Chondral defects of the acetabulum and femoral head as well as tears of the ligamentum teres can be a significant source of hip joint pain. Although often encountered during hip arthroscopy, chondral injuries and ligamentum teres pathologies are commonly difficult to diagnose clinically and radiographically. Articular cartilage defects can be acute or chronic, full thickness or partial thickness, and traumatic or atraumatic in origin. Chondral lesions can arise from many causes including loose bodies, Perthes deformities, slipped capital femoral epiphysis, femoroacetabular impingement, osteonecrosis, osteochondritis dissecans, hip dysplasia, hip instability, and degenerative joint disease (1). Regardless of cause, articular cartilage injuries have been shown to have a limited healing capacity (2,3).

The ligamentum teres develops from mesenchymal cells in the acetabular fossa during the second month of gestation with its composition changing to mature fibrous tissue during the third trimester (4). The ligamentum teres is attached to the ischial and pubic margins of the acetabular notch by two fascicles. With a typical length of 30 to 35 mm, the ligamentum transitions in shape from a flat, pyramidal shape at its acetabular attachment to an ovoid shape near the femoral attachment into a tightly wound round ligament attaching to the fovea capitis (4,5,6). The composition of the ligamentum teres includes a deep, thick, well-organized collagen layer with bundles composed of Type I, III, and V collagens. The acetabular attachment is at the inferior and posterior aspect of the cotyloid fossa. The fovea capitis is an ovoid depression bare of hyaline cartilage located posterior and inferior to the center of the femoral head. Although some still consider it a vestigial structure, the contribution of the ligamentum teres in patients with hip pain has been defined (4,5,7). Free type IVa nerve endings have been found within the ligamentum supporting its role as a cause of hip pain (8). The incidence of ligamentum teres ruptures in patients undergoing hip arthroscopy has been reported to vary between 4% and 15% (4,5,9). Ligamentum teres tears can occur with or without degenerative joint disease and may be partial or complete.

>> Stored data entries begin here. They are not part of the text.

(** C8: the second loop keeps the points and the colours of every marker
    and sets its action by the points the marker held when the loop
    began: [ADD] exactly when there are some, [DELETE] exactly when there
    are none.  After [readMap] on a server without markers, marker [k]
    holds the cubes of level [k] and carries [ADD] exactly when the tree
    has such a cube; a tree without occupied cubes gives 16 markers that
    all carry [DELETE]. *)
Theorem action_tells_whether_level_is_populated :
  (forall (now : nat -> ros_time) (srv : OctomapServer) (lowestRes : Double.t)
          (ms : list Marker.t) (i : nat) (m : Marker.t),
      ms !! i = Some m ->
      exists m',
        finish_all now srv lowestRes ms !! i = Some m' /\
        Marker.points m' = Marker.points m /\
        Marker.colors m' = Marker.colors m /\
        (Marker.action m' = Marker.ADD <-> Marker.points m <> []) /\
        (Marker.action m' = Marker.DELETE <-> Marker.points m = [])) /\
  (forall (log2 : Double.t -> Double.t) (now : nat -> ros_time)
          (srv srv' : OctomapServer) (map : OcTree) (k : nat),
      m_occupiedCellsVis srv = [] ->
      readMap log2 now srv map = Done srv' ->
      (k < 16)%nat ->
      exists m',
        m_occupiedCellsVis srv' !! k = Some m' /\
        Marker.points m' =
          List.map center (bucket log2 (getResolution map) k (getOccupied map)) /\
        (Marker.action m' = Marker.ADD <->
           bucket log2 (getResolution map) k (getOccupied map) <> []) /\
        (Marker.action m' = Marker.DELETE <->
           bucket log2 (getResolution map) k (getOccupied map) = [])) /\
  (forall (log2 : Double.t -> Double.t) (now : nat -> ros_time)
          (srv : OctomapServer) (map : OcTree),
      m_occupiedCellsVis srv = [] -> getOccupied map = [] ->
      exists srv',
        readMap log2 now srv map = Done srv' /\
        length (m_occupiedCellsVis srv') = 16%nat /\
        Forall (fun m => Marker.action m = Marker.DELETE /\ Marker.points m = [])
               (m_occupiedCellsVis srv')).
Proof.
  split; [|split].
  - intros now srv lowestRes ms i m Hm.
    exists (finish now srv lowestRes i m). split.
    + now rewrite finish_all_lookup, Hm.
    + cbn [finish Marker.action Marker.points Marker.colors].
      split; [reflexivity|]. split; [reflexivity|].
      destruct (Marker.points m) as [|p ps]; cbn; unfold Marker.ADD, Marker.DELETE;
        split; split; intros H; try reflexivity; try discriminate H; try congruence.
  - intros log2 now srv srv' map k Hfresh E Hk. eexists. split.
    + exact (readMap_fresh log2 now srv map srv' k Hfresh E Hk).
    + cbn [finish grow Marker.action Marker.points Marker.default app].
      split; [reflexivity|].
      destruct (bucket log2 (getResolution map) k (getOccupied map)) as [|it its];
        cbn; unfold Marker.ADD, Marker.DELETE;
        split; split; intros H; try reflexivity; try discriminate H; try congruence.
  - intros log2 now srv map Hfresh Hocc.
    assert (Hall : Forall (in_range log2 (getResolution map)) (getOccupied map))
      by (rewrite Hocc; constructor).
    destruct (readMap_Done log2 now srv map Hall) as (srv' & E & L & K).
    exists srv'. split; [exact E|]. split; [exact L|].
    apply Forall_lookup. intros i m Hm. rewrite K, Hfresh, Hocc in Hm.
    destruct (resize 16 Marker.default [] !! i) as [m0|] eqn:H0; [|discriminate Hm].
    injection Hm as <-.
    assert (m0 = Marker.default) as ->.
    { assert (i < 16)%nat by (apply lookup_lt_Some in H0; now rewrite length_resize in H0).
      rewrite lookup_resize_new in H0 by (cbn; lia). congruence. }
    split; reflexivity.
Qed.

(** The sample tree: marker 0 holds two cubes and carries [ADD], marker 3
    holds none and carries [DELETE]; the tree without cubes gives
    [DELETE] throughout. *)
Lemma action_witness :
  (exists srv' m0 m3,
     readMap ilog2 clock default_server sample_tree = Done srv' /\
     m_occupiedCellsVis srv' !! 0%nat = Some m0 /\
     length (Marker.points m0) = 2%nat /\ Marker.action m0 = Marker.ADD /\
     m_occupiedCellsVis srv' !! 3%nat = Some m3 /\
     Marker.points m3 = [] /\ Marker.action m3 = Marker.DELETE) /\
  exists srv',
    readMap ilog2 clock default_server empty_tree = Done srv' /\
    length (m_occupiedCellsVis srv') = 16%nat /\
    Forall (fun m => Marker.action m = Marker.DELETE /\ Marker.points m = [])
           (m_occupiedCellsVis srv').
Proof.
  destruct action_tells_whether_level_is_populated as (_ & H2 & H3). split.
  - destruct (readMap ilog2 clock default_server sample_tree) as [srv'|] eqn:E;
      [|exfalso; vm_compute in E; discriminate E].
    destruct (H2 ilog2 clock default_server srv' sample_tree 0%nat eq_refl E)
      as (m0 & L0 & P0 & A0 & _); [lia|].
    destruct (H2 ilog2 clock default_server srv' sample_tree 3%nat eq_refl E)
      as (m3 & L3 & P3 & _ & D3); [lia|].
    exists srv', m0, m3. split; [reflexivity|].
    split; [exact L0|]. split; [rewrite P0; vm_compute; reflexivity|].
    split; [apply A0; vm_compute; discriminate|].
    split; [exact L3|]. split; [rewrite P3; vm_compute; reflexivity|].
    apply D3. vm_compute. reflexivity.
  - apply (H3 ilog2 clock default_server empty_tree); reflexivity.
Defined.

(** ** Points and colours (C5) *)

(** The markers of a new server, once resized, are 16 empty ones. *)
Lemma lookup_fresh (k : nat) (m0 : Marker.t) :
  resize 16 Marker.default [] !! k = Some m0 -> m0 = Marker.default.
Proof.
  intros H0.
  assert (k < 16)%nat by (apply lookup_lt_Some in H0; now rewrite length_resize in H0).
  rewrite lookup_resize_new in H0 by (cbn; lia). congruence.
Qed.

(** C5: with height colouring on, after any number of turns of the first
    loop (the cubes [cells] processed so far, starting from the 16 empty
    markers of a new server), every marker holds as many colours as
    points, and its points and colours are the centres and the colours of
    one and the same list of cubes, in the same order; the same is true
    of the markers [readMap] leaves behind. *)
Theorem points_and_colors_stay_parallel
    (log2 : Double.t -> Double.t) (now : nat -> ros_time) (srv : OctomapServer) :
  m_useHeightMap srv = true ->
  (forall (minZ maxZ lowestRes : Double.t) (cells : list OcTreeVolume)
          (ms : list Marker.t) (n : Z),
      visit_all log2 srv minZ maxZ lowestRes (resize 16 Marker.default [], 0) cells
        = Done (ms, n) ->
      forall k m, ms !! k = Some m ->
        length (Marker.points m) = length (Marker.colors m) /\
        exists src : list OcTreeVolume,
          Marker.points m = map center src /\
          Marker.colors m = map (colorOf srv minZ maxZ) src) /\
  (forall (tree : OcTree) (srv' : OctomapServer),
      m_occupiedCellsVis srv = [] ->
      readMap log2 now srv tree = Done srv' ->
      forall k m, m_occupiedCellsVis srv' !! k = Some m ->
        length (Marker.points m) = length (Marker.colors m) /\
        exists src : list OcTreeVolume,
          Marker.points m = map center src /\
          Marker.colors m =
            map (colorOf srv (z (getMetricMin tree)) (z (getMetricMax tree))) src).
Proof.
  intros Hh. split.
  - intros minZ maxZ lowestRes cells ms n E k m Hm.
    pose proof (visit_all_inv log2 srv minZ maxZ lowestRes _ _ _ _ _ E) as Hall.
    destruct (visit_all_Done log2 srv minZ maxZ lowestRes _ _ 0 Hall)
      as (ms' & n' & E' & _ & K).
    rewrite E in E'. injection E' as <- <-.
    rewrite K in Hm.
    destruct (resize 16 Marker.default [] !! k) as [m0|] eqn:H0; [|discriminate Hm].
    injection Hm as <-. apply lookup_fresh in H0 as ->.
    unfold grow. rewrite Hh. cbn [Marker.points Marker.colors Marker.default app].
    split; [now rewrite !length_map|]. now exists (bucket log2 lowestRes k cells).
  - intros tree srv' Hfresh E k m Hm.
    pose proof (readMap_inv log2 now srv tree srv' E) as Hall.
    destruct (readMap_Done log2 now srv tree Hall) as (srv'' & E' & _ & K).
    rewrite E in E'. injection E' as <-.
    rewrite K, Hfresh in Hm.
    destruct (resize 16 Marker.default [] !! k) as [m0|] eqn:H0; [|discriminate Hm].
    injection Hm as <-. apply lookup_fresh in H0 as ->.
    unfold finish, grow. rewrite Hh.
    cbn [Marker.points Marker.colors Marker.default app].
    split; [now rewrite !length_map|].
    now exists (bucket log2 (getResolution tree) k (getOccupied tree)).
Qed.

The prevalence of articular cartilage injuries encountered during hip arthroscopy has been well documented (10,11). Beck et al. (10,12) demonstrated that femoroacetabular im-pingement can be a cause of labral tears in a nondysplastic hip. Wenger et al. (13) showed that labral tears rarely occur in isolation and are usually associated with bony abnormalities. Treatment of labral pathology alone without addressing the osseous abnormality predisposes the hip for failure (10,12,14). McCarthy and Lee (15) demonstrated that chondral injuries have been shown to be highly associated with labral tears. Of 457 hips, 59% had anterior acetabular articular cartilage injuries, 24% had superior acetabular injuries, and 25% had posterior chondral lesions. Surgical treatment of chondral injuries is commonly performed using hip arthroscopy or open surgical dislocation. The treatment of chondral injuries of the acetabulum and femoral head has evolved from the technique and results of surgical treatment of chondral injuries in the knee. Treatment options described for chondral defects include chondroplasty, abrasion chondroplasty, microfracture, osteoarticular autograft or allograft, autologous chondrocyte implantation, and hemiCAP resurfacing (16,17,18,19). This chapter will focus on the more commonly performed and accepted techniques of chondroplasty and microfracture. Surgical treatment of ligamentum teres ruptures is more limited and nearly exclusively treated arthroscopically. Treatments include debridement, thermal shrinkage, or rarely reconstruction utilizing autograft of fascia lata or synthetic graft (7,9,20,21). This chapter will focus on the more commonly performed techniques of debridement and thermal shrinkage.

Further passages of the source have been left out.